Ich kann verstehen, dass man bei Schwarz-Gelb panisch geworden ist. Man stelle sich vor, dass man so einen schönen Deal eingefädelt hat, die Bevölkerung sogar noch einigermaßen besänftigt bekommt – auch wenn natürlich schon vor Fukushima die Anti-AKW-Bewegung wieder erstarkte -, und dann passiert 25 Jahre nach der letzten absoluten Katastrophe auf einmal eine neue – und irgendwie klingt die quasi 100-prozentige-Sicherheit, von der immer wieder gesprochen wurde, gar nicht mehr so sicher – hey, es war nicht in Indien oder in Brasilien, sondern in Japan, einem Land, das technisch nicht hinter uns zurückliegt. Das muss sich schon blöd anfühlen – und peinlich … so würde es auf jeden Fall für die meisten sein. Die Machtmenschen in der Politik denken da offenkundig anders, denen ist ja nichts mehr peinlich, sie rudern so schnell zurück, dass man gar nicht gucken kann, finden ihre festen Grundsätze von gestern heute fast so unsinnig, wie sie wirklich sind.

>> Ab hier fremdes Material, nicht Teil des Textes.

(* ===== verification/Merge.v ===== *)
(** * Overlaying values and resolving profiles: [internal/core/merge]

    [merge_values.go]: [Merge] overlays one [parser.Value] on another under the
    modifiers [force], [before], [after] and [unset].  [merge_profiles.go]:
    [resolveProfile] merges the imports of a profile in order and its own body
    last, with a cache and the [visiting] marks of the profiles being resolved.
    [merge.go]: the part of [CompileWithOptions] that does the same for a host,
    and [movedSpecs]. *)
From S2P Require Import Prelude Sha256 GoValue IR Values.

(** ** Merging values *)

(** The formatted errors of [mergeValue], with the source they point at. *)
Inductive merge_error :=
| UnsetOnList (source : SourceRef)
| ModifierNeedsList (source : SourceRef) (modifier : Modifier).

Fixpoint parserValueToAny (value : Value) : goval :=
  match v_Kind value with
  | KindString => GStr (v_String value)
  | KindBool => GBool (v_Bool value)
  | KindNumber => GStr (v_Number value)
  | KindList => GList (parserValueToAny <$> v_List value)
  | KindMap => GMap (parserValueToAny <$> v_Map value)
  | KindNull | KindZero => GNil
  end.

Definition mergeMapOrder (base overlay : Value) : list string :=
  dedup (v_Order base ++ v_Order overlay).

Definition isKnownListPath (path : string) : bool :=
  existsb (strings_HasSuffix path) [".install"; ".modules"; ".repositories"].

(** The two loops of [appendDedup] share [seen] and the output. *)
Fixpoint dedup_values (seen : gset string) (l : list Value) : list Value :=
  match l with
  | [] => []
  | value :: l =>
      if decide (Key value ∈ seen) then dedup_values seen l
      else value :: dedup_values ({[Key value]} ∪ seen) l
  end.
Definition appendDedup (first second : list Value) : list Value := dedup_values ∅ (first ++ second).

Definition listValue (values : list Value) (source : SourceRef) : Value :=
  mkValue KindList "" false "" values ∅ [] None None source ModifierNone false false.

(** [before] and [after] on a value that is not a list are errors. *)
Definition check_list_modifier (overlay : Value) : result merge_error unit :=
  guard_or (negb (bool_decide (v_Modifier overlay = ModifierBefore \/ v_Modifier overlay = ModifierAfter))
            || IsList overlay)
    (ModifierNeedsList (v_Source overlay) (v_Modifier overlay)).

(** A read [m[key]] of a map: the zero value when the key is missing. *)
Definition map_get (m : gmap string Value) (key : string) : Value := default zeroValue (m !! key).

(** The loop over the overlay's sorted keys; [fs] holds, for each key of the
    overlay, the merge of a base value with that entry. *)
Definition merge_entries
    (fs : gmap string (Value -> result merge_error (option Value))) (m : gmap string Value)
  : result merge_error (gmap string Value) :=
  fold_res (fun m key =>
    match fs !! key with
    | Some f =>
        merged ← f (map_get m key);
        Ok (match merged with Some v => <[key := v]> m | None => delete key m end)
    | None => Ok m
    end) (sorted_keys fs) m.

(** [mergeValue]: [Ok None] is [keep = false]. *)
Fixpoint mergeValue (base overlay : Value) {struct overlay} : result merge_error (option Value) :=
  match v_Modifier overlay with
  | ModifierUnset =>
      if IsList base || isKnownListPath (src_Path (v_Source overlay))
      then Err (UnsetOnList (v_Source overlay))
      else Ok None
  | ModifierForce => Ok (Some (WithoutModifier overlay))
  | m =>
      if bool_decide (v_Kind base = KindZero) then
        _ ← check_list_modifier overlay;
        Ok (Some (WithoutModifier overlay))
      else if IsMap base && IsMap overlay then
        merged ← merge_entries ((fun o b => mergeValue b o) <$> v_Map overlay) (v_Map base);
        Ok (Some (with_order (mergeMapOrder base overlay) (MapValue merged (v_Source overlay))))
      else
        _ ← check_list_modifier overlay;
        if IsList base && IsList overlay then
          if bool_decide (m = ModifierBefore)
          then Ok (Some (listValue (appendDedup (v_List overlay) (v_List base)) (v_Source overlay)))
          else Ok (Some (listValue (appendDedup (v_List base) (v_List overlay)) (v_Source overlay)))
        else Ok (Some (WithoutModifier overlay))
  end.

Definition Merge (base overlay : Value) : result merge_error Value :=
  merged ← mergeValue base overlay;
  Ok (default (MapValue ∅ (v_Source overlay)) merged).

(** ** Profiles and hosts *)

Section profiles.
(** [parser.Assert] is carried along unread. *)
Context {Assert : Type}.

Record Profile := {
  prof_Name : string;
  prof_Source : SourceRef;
  prof_Imports : list string;
  prof_Body : Value;
  prof_Asserts : list Assert;
}.

Record Host := {
  hst_Name : string;
  hst_Source : SourceRef;
  hst_Imports : list string;
  hst_Body : Value;
  hst_Asserts : list Assert;
}.

Record resolvedProfile := { res_Body : Value; res_Asserts : list Assert }.

(** The mutable fields of [compiler]. *)
Record compiler := {
  profileCache : gmap string resolvedProfile;
  visiting : gset string;
}.
Definition new_compiler : compiler := {| profileCache := ∅; visiting := ∅ |}.

Inductive compile_error :=
| UnknownProfile (name : string)
| ImportCycle (source : SourceRef) (cycle : list string)
| ProfileImportFailed (source : SourceRef) (name importName : string) (e : merge_error)
| ProfileFailed (source : SourceRef) (name : string) (e : merge_error)
| HostImportFailed (source : SourceRef) (host importName : string) (e : merge_error)
| HostFailed (source : SourceRef) (host : string) (e : merge_error)
| DepthExceeded.

(** [cycleString]: the names of a cycle error as it prints them. *)
Definition cycleString (names : list string) : string :=
  String.concat " -> " ((fun name => "profile." +:+ name) <$> names).

Abbreviation C := (M compile_error compiler).

Definition mark (name : string) : C unit := fun c =>
  (Ok tt, {| profileCache := profileCache c; visiting := {[name]} ∪ visiting c |}).
Definition finish (name : string) (resolved : resolvedProfile) : C unit := fun c =>
  (Ok tt, {| profileCache := <[name := resolved]> (profileCache c);
             visiting := visiting c ∖ {[name]} |}).

(** The loop over the imports of a profile or host: [resolve] the import,
    overlay its body, append its assertions. *)
Definition merge_imports (resolve : string -> C resolvedProfile)
    (wrap : string -> merge_error -> compile_error) (imports : list string)
    (acc : Value * list Assert) : C (Value * list Assert) :=
  fold_M (fun acc importName =>
    imported ← resolve importName;
    merged ← lift (map_err (wrap importName) (Merge acc.1 (res_Body imported)));
    mret (merged, acc.2 ++ res_Asserts imported)) imports acc.

Variable Profiles : gmap string Profile.

Fixpoint resolveProfile (fuel : nat) (name : string) (stack : list string)
  : C resolvedProfile := fun c =>
  match profileCache c !! name with
  | Some cached => (Ok cached, c)
  | None =>
      match Profiles !! name with
      | None => (Err (UnknownProfile name), c)
      | Some profile =>
          if decide (name ∈ visiting c)
          then (Err (ImportCycle (prof_Source profile) (stack ++ [name])), c)
          else
            match fuel with
            | O => (Err DepthExceeded, c)
            | S fuel =>
                (_ ← mark name;
                 acc ← merge_imports (fun i => resolveProfile fuel i (stack ++ [name]))
                         (ProfileImportFailed (prof_Source profile) name)
                         (prof_Imports profile) (MapValue ∅ (prof_Source profile), []);
                 merged ← lift (map_err (ProfileFailed (prof_Source profile) name)
                                  (Merge acc.1 (prof_Body profile)));
                 let resolved := {| res_Body := merged;
                                    res_Asserts := acc.2 ++ prof_Asserts profile |} in
                 _ ← finish name resolved;
                 mret resolved) c
            end
      end
  end.

(** The first part of the loop over the hosts in [CompileWithOptions]: the
    host's merged body and its assertions.  A profile being resolved is marked,
    so that [resolveProfile] nests at most as deep as there are profiles. *)
Definition mergeHost (host : Host) : C (Value * list Assert) :=
  acc ← merge_imports (fun i => resolveProfile (size Profiles) i [])
          (HostImportFailed (hst_Source host) (hst_Name host))
          (hst_Imports host) (MapValue ∅ (hst_Source host), []);
  merged ← lift (map_err (HostFailed (hst_Source host) (hst_Name host))
                   (Merge acc.1 (hst_Body host)));
  mret (merged, acc.2 ++ hst_Asserts host).

End profiles.
Arguments Profile : clear implicits.
Arguments Host : clear implicits.
Arguments resolvedProfile : clear implicits.
Arguments compiler : clear implicits.

(** [movedSpecs]: the moves of the configuration, addressed on a host. *)
Record Moved := {
  moved_From : string;
  moved_To : string;
  moved_Source : SourceRef;
  moved_FromSource : SourceRef;
  moved_ToSource : SourceRef;
}.

Definition movedSpecs (moves : list Moved) (host : string) : list MovedSpec :=
  (fun move =>
     {| mv_From := "host." +:+ host +:+ ".components." +:+ moved_From move;
        mv_To := "host." +:+ host +:+ ".components." +:+ moved_To move;
        mv_Source := moved_Source move;
        mv_FromSource := moved_FromSource move;
        mv_ToSource := moved_ToSource move |}) <$> moves.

Man kann nur hoffen, dass sich das Wahlkampf von den panischen Rückruderaktionen nicht einlullen lässt. Alles, was man heute weiß, wusste man vor einer Woche auch schon – und da hat die Regierung nicht im Traum daran gedacht, irgendwelche Atomkraftwerke zu schließen – man träumt ja in manchen Teilen der Regierungsparteien doch immer noch von Neubauten. Alles, was Schwarz-Gelb gerade macht, entsteht aus Angstreflexen. Wenn man diese Regierung weiter machen lässt, dann werden die Atomkraftwerke wieder ans Netz gehen, wenn die Wahlen vorbei sind – da mache man sich mal keine Illusionen.
Quick – Guttbye
Nur noch mal ein kleiner Gedanken zu Guttenberg:
Auch wenn ich keinen akademischen Abschluss gemacht habe, habe ich genug Zeit an einer Uni verbracht, um zu sehen, dass es sich da um erhebliche kriminelle Energie handelt … und mir wird schlecht, wenn ich ihn herumweinen höre, dass der Druck so groß geworden wäre – nicht der Druck der Medien war das Problem, dass er gelogen hat, dass er abgeschrieben hat, geistiges Eigentum gestohlen hat und auch noch der wissenschaftlichen Welt den Stinkefinger gezeigt hat, dass ist mehr als einen Rücktritt wert.
Wenn er sich am ersten Tag hingestellt hätte und gesagt hätte, tut mir leid, mein Ghostwriter hat da Mist gebaut, dann hätte er nicht zurücktreten müssen, sich jetzt aber als Opfer darzustellen ist der Gipfel der Unverschämtheit.